** REQUIREMENT **
Only one stretch of the data below is needed. Output the lines from the one with "destruct (read_any_outcome input" up to and including the one with "(** A decoder", exactly as they stand.

##### SUPPLIED INFORMATION #####

Lemma fields_loop_returns fuel msg idx :
  (∀ f v m, zlen (value_bytes v) ≤ zlen input → returns (interp f v m)) →
  0 ≤ idx ≤ zlen input → (length (tail idx) ≤ fuel)%nat →
  returns (fields_loop fuel input step msg idx).2.
Proof.
  intros Hint. revert msg idx. induction fuel as [|fuel IH]; intros msg idx Hi Hfuel; cbn [fields_loop];
    (destruct (decide (idx = zlen input)) as [->|Hne];
      [unfold mbind, M_bind; by rewrite read_tag_end|]).
  { unfold zlen in *. rewrite length_drop in Hfuel. lia. }
  unfold mbind at 1, M_bind at 1.
  destruct (read_tag_outcome input idx ltac:(lia)) as [(i1 & f & w & Hr)|(i1 & e & Hr)]; rewrite Hr; [|done].
  apply read_tag_ok in Hr as (Hf & Hw & -> & rest & Ht); [|done|lia].
  destruct (varint_range input idx (f * 8 + w) rest ltac:(lia) ltac:(lia) Ht) as (Hle & Htl & Hp).
  rewrite Ht, length_app in Hfuel. pose proof (zlen_write_uvarint (f * 8 + w) ltac:(lia)) as Hz.
  unfold mbind, M_bind. rewrite Hstep by lia. unfold mbind, M_bind.
  destruct (read_any_outcome input (idx + uvarint_len (f * 8 + w)) w ltac:(lia)) as (i2 & r & Hra & Hp1 & Hp2).
  rewrite Hra. destruct r as [v|e| |]; try done. unfold lift.
  apply read_any_ok in Hra as (Hv & _ & -> & rest' & Ht'); [|done|lia].
  pose proof (zlen_drop (idx + uvarint_len (f * 8 + w)) input) as Hd. rewrite Ht', zlen_app in Hd.
  pose proof (zlen_nonneg rest'). pose proof (zlen_nonneg (value_bytes v)).
  pose proof (Hint f v msg ltac:(lia)) as Hi1. destruct (interp f v msg) as [m1|e| |]; try done.
  apply IH; [lia|]. rewrite Z2Nat.inj_add by lia. rewrite <- drop_drop, Ht'.
  rewrite to_nat_zlen, drop_app_length. rewrite <- Htl, Ht' in Hfuel. rewrite length_app in Hfuel.
  unfold zlen in Hz, Hp. lia.
Qed.

(** A decoder accepts exactly the inputs that are a sequence of well-formed
    fields, and returns the message they stand for. *)
Lemma decode_fields_ok msg msg' :
  decode_fields input step msg = Ok msg' ↔
  ∃ ts, Forall token_ok ts ∧ input = concat (token_bytes <$> ts) ∧ interpret interp ts msg = Ok msg'.
Proof. apply (fields_loop_ok (length input) msg msg' 0); [zlen_lia|done]. Qed.

Lemma decode_fields_returns msg :
  (∀ f v m, zlen (value_bytes v) ≤ zlen input → returns (interp f v m)) →
  returns (decode_fields input step msg).
Proof. intros. apply fields_loop_returns; [done|zlen_lia|done]. Qed.
End Decoding.

(** Skipping, when the message is kept as it is. *)
Lemma skip_varint {A} input (a : A) :
  (_ ← skip_unknown_field input WIRE_VARINT; mret a) = (_ ← (_ ← read_varint_value input; mret tt); mret a).
Proof. done. Qed.

Lemma skip_len {A} input (a : A) idx :
  zlen input ≤ usize_max → 0 ≤ idx ≤ zlen input →
  (_ ← skip_unknown_field input WIRE_LEN; mret a) idx = (_ ← read_len_delimited input; mret a) idx.
Proof.
  intros Hlen Hi. unfold mbind at 1, M_bind at 1. rewrite skip_read by done. unfold read_any. cbn.
  unfold mbind, M_bind. by destruct (read_len_delimited input idx) as [? []].
Qed.

(** How a loop body is shown to read fields: one obligation per wire type. *)
Lemma reads_fields_intro {Msg} input (step : Z → Z → Msg → C Msg) interp :
  zlen input ≤ usize_max →
  (∀ f msg idx, 0 ≤ idx ≤ zlen input →
    step f WIRE_VARINT msg idx = (v ← read_varint_value input; lift (interp f (VVarint v) msg)) idx) →
  (∀ f msg idx, 0 ≤ idx ≤ zlen input →
    step f WIRE_LEN msg idx = (b ← read_len_delimited input; lift (interp f (VLen b) msg)) idx) →
  (∀ f w msg idx, w ≠ WIRE_VARINT → w ≠ WIRE_LEN →
    step f w msg idx = (_ ← skip_unknown_field input w; mret msg) idx) →
  (∀ f b msg, interp f (VI32 b) msg = Ok msg) → (∀ f b msg, interp f (VI64 b) msg = Ok msg) →
  reads_fields input step interp.
Proof.
  intros Hlen Hv Hl Ho H32 H64 f w msg idx Hi.
  destruct (decide (w = WIRE_VARINT)) as [->|Hnv].
  { rewrite Hv by done. unfold read_any. cbn. unfold mbind, M_bind.
    by destruct (read_varint_value input idx) as [? []]. }
  destruct (decide (w = WIRE_LEN)) as [->|Hnl].
  { rewrite Hl by done. unfold read_any. cbn. unfold mbind, M_bind.
    by destruct (read_len_delimited input idx) as [? []]. }
  rewrite Ho by done. unfold mbind at 1, M_bind at 1. rewrite skip_read by done. unfold mbind, M_bind.
  destruct (read_any input w idx) as [i [v|e| |]] eqn:Hr; try done.
  apply read_any_ok in Hr as (_ & <- & _); [|done|done].
  destruct v; cbn in *; try done; unfold lift; by rewrite ?H32, ?H64.
Qed.
End Cursor.

(** The encoders write a one-byte tag, which is the varint of a small tag. *)
Lemma tag_byte_varint f w :
  0 ≤ f < 16 → 0 ≤ w < 8 → [z2b (tag_byte f w)] = write_uvarint (f * 8 + w) [].
Proof.
  intros Hf Hw. rewrite write_uvarint_small by lia. unfold tag_byte, low7, u8_max.
  rewrite (Z.mod_small (Z.shiftl f 3)) by (rewrite Z.shiftl_mul_pow2 by lia; lia).
  rewrite Z.lor_comm, lor_shiftl_add by lia. rewrite Z.mod_small by lia. do 2 f_equal. lia.
Qed.

(** What has to be checked of fields whose bytes fit in memory. *)
Definition token_typed (t : token) : Prop :=
  0 ≤ t.1 < 2 ^ 61 ∧
  match t.2 with
  | VVarint v => 0 ≤ v ≤ u64_max | VLen _ => True | VI32 b => zlen b = 4 | VI64 b => zlen b = 8
  end.

Lemma tokens_fit ts :
  Forall token_typed ts → zlen (concat (token_bytes <$> ts)) ≤ usize_max → Forall token_ok ts.
Proof.
  induction 1 as [|[f v] ts [Hf Hv] _ IH]; intros Hz; [done|].
  rewrite fmap_cons, concat_cons, zlen_app in Hz.
  pose proof (zlen_nonneg (concat (token_bytes <$> ts))). pose proof (zlen_nonneg (token_bytes (f, v))).
  constructor; [|apply IH; lia]. split; [done|]. destruct v as [v|b|b|b]; cbn in *; try done.
  unfold token_bytes in *. cbn in *. rewrite !zlen_app in *. unfold usize_max in *.
  pose proof (zlen_nonneg (write_uvarint (f * 8 + WIRE_LEN) [])).
  pose proof (zlen_nonneg (write_uvarint (zlen b) [])). lia.
Qed.

Lemma encode_varint_token f v :
  0 ≤ f < 16 → encode_varint_field (tag_byte f WIRE_VARINT) v = token_bytes (f, VVarint v).
Proof.
  intros Hf. unfold encode_varint_field, token_bytes. cbn [fst snd wire value_bytes].
  rewrite <- tag_byte_varint by (unfold WIRE_VARINT; lia). done.
Qed.

Lemma encode_bytes_token f b :
  0 ≤ f < 16 → encode_bytes_field (tag_byte f WIRE_LEN) b = token_bytes (f, VLen b).
Proof.
  intros Hf. unfold encode_bytes_field, token_bytes. cbn [fst snd wire value_bytes].
  rewrite <- tag_byte_varint by (unfold WIRE_LEN; lia). done.
Qed.
Definition Punch_tokens (m : HolePunch) : list token :=
  [(1, VVarint (HolePunchType_tag (punch_kind m)))] ++ ((λ a, (2, VLen a)) <$> obs_addrs m).
Lemma Punch_encode_tokens m : HolePunch_encode m = concat (token_bytes <$> Punch_tokens m).
Proof. unfold HolePunch_encode, Punch_tokens. autorewrite with tokens. cbn [fmap list_fmap concat]. by rewrite app_nil_r. Qed.

Lemma Punch_round_trip m us vs :
  unknown_fields 2 us → unknown_fields 2 vs → zlen (fields_bytes us ++ HolePunch_encode m ++ fields_bytes vs) ≤ usize_max →
  HolePunch_decode (fields_bytes us ++ HolePunch_encode m ++ fields_bytes vs) = Ok m.
Proof.
  intros Hus Hvs Hl. unfold HolePunch_decode. rewrite Punch_encode_tokens in *. rewrite <- !concat_app, <- !fmap_app in *.
  assert (∀ ts, unknown_fields 2 ts → Forall (λ t, ∀ m, HolePunch_interp t.1 t.2 m = Ok m) ts) as Hign.
  { intros ts Hts. eapply Forall_impl; [exact Hts|]. intros [f v] [_ Hf] m0. cbn in *. unfold HolePunch_interp.
    rewrite !(proj2 (Z.eqb_neq f _)) by lia. by destruct v. }
  erewrite (proj2 (decode_fields_ok _ Hl _ _ (Punch_reads _ Hl) _ (mkPunchFields (Some (punch_kind m)) (obs_addrs m)))).
  { cbn. by destruct m. }
  eexists. split_and!; [|reflexivity|].
  - apply tokens_fit; [|done]. rewrite !Forall_app. split_and!; [| |];
      [eapply Forall_impl; [exact Hus|]; by intros ? [? _]| |eapply Forall_impl; [exact Hvs|]; by intros ? [? _]].
    unfold Punch_tokens. rewrite Forall_app. split.
    + repeat constructor; destruct (punch_kind m); cbn; unfold u64_max; lia.
    + apply Forall_fmap, Forall_true. intros a. cbn. split; [cbn; lia|done].
  - rewrite (interpret_app _ _ _ _ (mkPunchFields None [])) by (by apply interpret_ignored, Hign).
    erewrite interpret_app; [by apply interpret_ignored, Hign|]. unfold Punch_tokens.
    rewrite (interpret_app _ _ _ _ (mkPunchFields (Some (punch_kind m)) [])) by (by destruct (punch_kind m)).
    by apply (interpret_repeated _ (λ a, (2, VLen a)) (mkPunchFields (Some (punch_kind m))) _ []).
Qed.
Lemma Punch_decode_fits m : zlen (HolePunch_encode m) ≤ MAX_MESSAGE_SIZE → HolePunch_decode (HolePunch_encode m) = Ok m.
Proof.
  intros Hz. pose proof (Punch_round_trip m [] [] ltac:(constructor) ltac:(constructor)) as Hrt.
  cbn [fmap list_fmap concat app] in Hrt. rewrite app_nil_r in Hrt. apply Hrt. unfold MAX_MESSAGE_SIZE, usize_max, u64_max in *. lia.
Qed.
Lemma Punch_decode_payload p : zlen p ≤ MAX_MESSAGE_SIZE → returns (HolePunch_decode p).
Proof. intros. apply Punch_decode_returns. unfold MAX_MESSAGE_SIZE, usize_max, u64_max in *. lia. Qed.

(** ** Frames *)

Definition awaits (b : bytes) : Prop := dcutr_decode_frame b = Incomplete ∧ enforce_max_size b = Ok tt.
Lemma awaits_nil : awaits [].
Proof. done. Qed.
Lemma awaits_short b : awaits b → zlen b ≤ MAX_MESSAGE_SIZE + MAX_FRAME_PREFIX_LEN.
Proof. intros [_ He]. unfold enforce_max_size in He. by destruct (Z.ltb_spec (MAX_MESSAGE_SIZE + MAX_FRAME_PREFIX_LEN) (zlen b)). Qed.
Lemma punch_frame_complete p rest :
  zlen p ≤ MAX_MESSAGE_SIZE → dcutr_decode_frame (encode_frame p ++ rest) = Complete p (zlen (encode_frame p)).
Proof. intros Hp. by apply decode_frame_complete. Qed.
Lemma punch_frame_awaits p b : zlen p ≤ MAX_MESSAGE_SIZE → strict_prefix b (encode_frame p) → awaits b.
Proof.
  intros Hp Hb. split; [by eapply decode_frame_prefix|]. destruct Hb as (k & _ & Hf). unfold MAX_MESSAGE_SIZE in Hp.
  pose proof (zlen_short_frame p ltac:(lia)) as Hz. unfold enforce_max_size, MAX_FRAME_PREFIX_LEN, MAX_MESSAGE_SIZE. rewrite Hf, zlen_app in Hz.
  pose proof (zlen_nonneg k). by destruct (Z.ltb_spec (4096 + 2) (zlen b)); [lia|].
Qed.
Lemma punch_frame_fits b p c : dcutr_decode_frame b = Complete p c → zlen p ≤ MAX_MESSAGE_SIZE ∧ 0 < c ≤ zlen b.
Proof.
  intros (Hp & -> & _ & rest & ->)%decode_frame_iff. unfold MAX_MESSAGE_SIZE in *. pose proof (zlen_short_frame p ltac:(lia)).
  split; [done|zlen_lia].
Qed.

Section Runs.
Context `{HC : HashCrates Multihash}.
Abbreviation Multiaddr := (Multiaddr.Multiaddr (Multihash := Multihash)).
Abbreviation DcutrInitiator := (Dcutr.DcutrInitiator (Multihash := Multihash)).
Abbreviation DcutrResponder := (Dcutr.DcutrResponder (Multihash := Multihash)).
Abbreviation DcutrInitiatorOutput := (Dcutr.DcutrInitiatorOutput (Multihash := Multihash)).
Abbreviation DcutrResponderOutput := (Dcutr.DcutrResponderOutput (Multihash := Multihash)).
Implicit Types (own : list Multiaddr).

Definition fits own : Prop := zlen (HolePunch_encode (own_connect own)) ≤ MAX_MESSAGE_SIZE.
Definition connect_frame own : bytes := encode_frame (HolePunch_encode (own_connect own)).
Definition sync_frame : bytes := encode_frame (HolePunch_encode (mkHolePunch PunchSync [])).

Lemma connect_frame_ok own : fits own → checked_outbound_frame (HolePunch_encode (own_connect own)) = Ok (connect_frame own).
Proof. unfold fits, checked_outbound_frame. intros Hf. by destruct (Z.ltb_spec MAX_MESSAGE_SIZE (zlen (HolePunch_encode (own_connect own)))); [lia|]. Qed.
Lemma sync_fits : zlen (HolePunch_encode (mkHolePunch PunchSync [])) ≤ MAX_MESSAGE_SIZE.
Proof. by vm_compute. Qed.
Lemma sync_frame_ok : checked_outbound_frame (HolePunch_encode (mkHolePunch PunchSync [])) = Ok sync_frame.
Proof. by vm_compute. Qed.
Lemma frame_cons p : ∃ x l, encode_frame p = x :: l.
Proof. pose proof (encode_frame_nonempty p). destruct (encode_frame p); naive_solver. Qed.

(** ** The initiator against any remote *)

(** What a driver has seen of an initiator, and where it stands. *)
Inductive initiator_at own : list DcutrInitiatorOutput → DcutrInitiator → Prop :=
  | at_pending : initiator_at own [] (mkInitiator (connect_frame own) [] InitiatorPending None false None)
  | at_awaiting b : awaits b →
      initiator_at own [DIOutbound (connect_frame own)] (mkInitiator [] b AwaitingConnectReply None false None)
  | at_refused :
      initiator_at own [DIOutbound (connect_frame own)] (mkInitiator [] [] InitiatorDone None false None)
  | at_ready b o (told : bool) :
      initiator_at own (DIOutbound (connect_frame own) :: if told then [DIOutcome o] else [])
        (mkInitiator [] b ReadyToSync (Some o) told None)
  | at_sync b o (told : bool) :
      initiator_at own (DIOutbound (connect_frame own) :: if told then [DIOutcome o] else [])
        (mkInitiator sync_frame b SyncPending (Some o) told None)
  | at_done b o (told later : bool) :
      initiator_at own (DIOutbound (connect_frame own) :: (if told then [DIOutcome o] else []) ++
          DIOutbound sync_frame :: if later && negb told then [DIOutcome o] else [])
        (mkInitiator [] b InitiatorDone (Some o) (told || later) None).

Lemma initiator_at_new own : fits own → initiator_at own [] (DcutrInitiator_new own).
Proof. intros Hf. unfold DcutrInitiator_new. rewrite connect_frame_ok by done. constructor. Qed.

Lemma initiator_decode own outs b rtt :
  outs = [DIOutbound (connect_frame own)] →
  wp (try_decode_reply rtt) (λ _, initiator_at own outs) (λ _, initiator_at own outs) (mkInitiator [] b AwaitingConnectReply None false None).
Proof.
  intros ->. unfold try_decode_reply. wp_step. apply wp_gets. rewrite bool_decide_true by done. cbn [negb]. wp_step. apply wp_gets. cbn [di_recv_buf].
  unfold fail_reply. destruct (dcutr_decode_frame b) as [p c| |len|e] eqn:Hf.
  - apply punch_frame_fits in Hf as [Hp Hc]. pose proof (Punch_decode_payload p Hp) as Hr.
    destruct (HolePunch_decode p) as [m|e| |]; [|wp_steps; constructor|done|done].
    wp_step. apply wp_lift. unfold drain_front. destruct (Z.leb_spec c (zlen b)); [|lia]. wp_steps; [constructor|].
    apply (at_ready own _ _ false).
  - destruct (enforce_max_size b) as [[]|e| |] eqn:He; [by apply wp_ret; constructor|wp_steps; constructor|..];
      unfold enforce_max_size in He; by destruct (_ <? _).
  - wp_steps. constructor.
  - wp_steps. constructor.
Qed.

Lemma initiator_input own outs s i :
  initiator_at own outs s → wp (handle_input i) (λ _, initiator_at own outs) (λ _, initiator_at own outs) s.
Proof.
  intros Ha. cbn -[wp]. unfold DcutrInitiator_handle_input. wp_step. apply wp_gets.
  assert (di_pending_error s = None) as -> by (by destruct Ha). destruct i as [|d rtt| |]; [by apply wp_ret| |by apply wp_ret|].
  - unfold di_on_data. wp_step. apply wp_gets. destruct Ha; try (by apply wp_ret; constructor).
    cbn [di_state]. rewrite bool_decide_true by done. cbn [negb]. wp_step. apply wp_modify. by apply initiator_decode.
  - unfold send_sync. wp_step. apply wp_gets. destruct Ha; try (by apply wp_throw; constructor).
    cbn [di_state]. rewrite bool_decide_true by done. cbn [negb]. wp_step. apply wp_lift. rewrite sync_frame_ok. apply wp_modify. constructor.
Qed.

Definition initiator_backlog (s : DcutrInitiator) : nat :=
  (match di_outbound s with [] => 0 | _ => 1 end + match di_emitted_outcome s, di_outcome s with false, Some _ => 1 | _, _ => 0 end)%nat.
Lemma initiator_poll own outs s :
  initiator_at own outs s →
  ∃ o s', poll_output s = (s', Ok o) ∧ initiator_at own (outs ++ option_list o) s' ∧
    match o with
    | Some _ => is_idle s = false ∧ (initiator_backlog s' < initiator_backlog s)%nat
    | None => is_idle s = true ∧ s' = s
    end.
Proof.
  intros Ha. destruct (frame_cons (HolePunch_encode (own_connect own))) as (x & l & Hc). destruct Ha as [|b Hb| |b o told|b o told|b o told later].
  - unfold connect_frame. rewrite Hc. eexists _, _. split; [reflexivity|]. split; [|by split; [|cbn; lia]].
    cbn. rewrite <- Hc. by apply (at_awaiting own []).
  - eexists None, _. split; [reflexivity|]. rewrite app_nil_r. by split; [constructor|].
  - eexists None, _. split; [reflexivity|]. rewrite app_nil_r. by split; [constructor|].
  - destruct told.
    + eexists None, _. split; [reflexivity|]. rewrite app_nil_r. by split; [apply (at_ready own b o true)|].
    + eexists (Some _), _. split; [reflexivity|]. by split; [apply (at_ready own b o true)|split; [|cbn; lia]].
  - eexists (Some _), _. split; [reflexivity|]. split; [|split; [done|]].
    2: { destruct (frame_cons (HolePunch_encode (mkHolePunch PunchSync []))) as (y & k & Hs). unfold initiator_backlog, sync_frame.
         cbn [di_outbound]. rewrite Hs. destruct told; cbn; lia. }
    pose proof (at_done own b o told false) as Hd. rewrite orb_false_r in Hd. done.
  - destruct told, later; cbn.
    + eexists None, _. split; [reflexivity|]. by split; [apply (at_done own b o true true)|].
    + eexists None, _. split; [reflexivity|]. by split; [apply (at_done own b o true false)|].
    + eexists None, _. split; [reflexivity|]. by split; [apply (at_done own b o false true)|].
    + eexists (Some _), _. split; [reflexivity|]. by split; [apply (at_done own b o false true)|split; [|cbn; lia]].
Qed.

#[export] Instance DcutrInitiator_contract :
  SansIoContract (λ s, ∃ own outs, fits own ∧ initiator_at own outs s) (λ _ (_ : DcutrInitiatorInput), True).
Proof.
  unshelve refine {| backlog := initiator_backlog |}.
  - intros s i (own & outs & Hf & Ha) _. eapply wp_mono; [by apply initiator_input|..]; naive_solver.
  - intros s (own & outs & Hf & Ha). destruct (initiator_poll own outs s Ha) as (o & s' & Hp & Ha' & Ho). exists o, s'. naive_solver.
Defined.

(** ** The responder against any remote *)

(** What it has put out but nobody has taken. *)
Definition responder_pending (s : DcutrResponder) : list DcutrResponderOutput :=
  (match dr_outbound s with [] => [] | out => [DROutbound out] end) ++ (DREvent <$> dr_events s).
(** What it says when it hears a CONNECT with the addresses [raw]. *)
Definition answered own (raw : list bytes) : list DcutrResponderOutput :=
  [DROutbound (connect_frame own); DREvent (ConnectReceived (decode_remote_addrs raw) raw)].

#####

** TASK OUTPUT **
  destruct (read_any_outcome input (idx + uvarint_len (f * 8 + w)) w ltac:(lia)) as (i2 & r & Hra & Hp1 & Hp2).
  rewrite Hra. destruct r as [v|e| |]; try done. unfold lift.
  apply read_any_ok in Hra as (Hv & _ & -> & rest' & Ht'); [|done|lia].
  pose proof (zlen_drop (idx + uvarint_len (f * 8 + w)) input) as Hd. rewrite Ht', zlen_app in Hd.
  pose proof (zlen_nonneg rest'). pose proof (zlen_nonneg (value_bytes v)).
  pose proof (Hint f v msg ltac:(lia)) as Hi1. destruct (interp f v msg) as [m1|e| |]; try done.
  apply IH; [lia|]. rewrite Z2Nat.inj_add by lia. rewrite <- drop_drop, Ht'.
  rewrite to_nat_zlen, drop_app_length. rewrite <- Htl, Ht' in Hfuel. rewrite length_app in Hfuel.
  unfold zlen in Hz, Hp. lia.
Qed.

(** A decoder accepts exactly the inputs that are a sequence of well-formed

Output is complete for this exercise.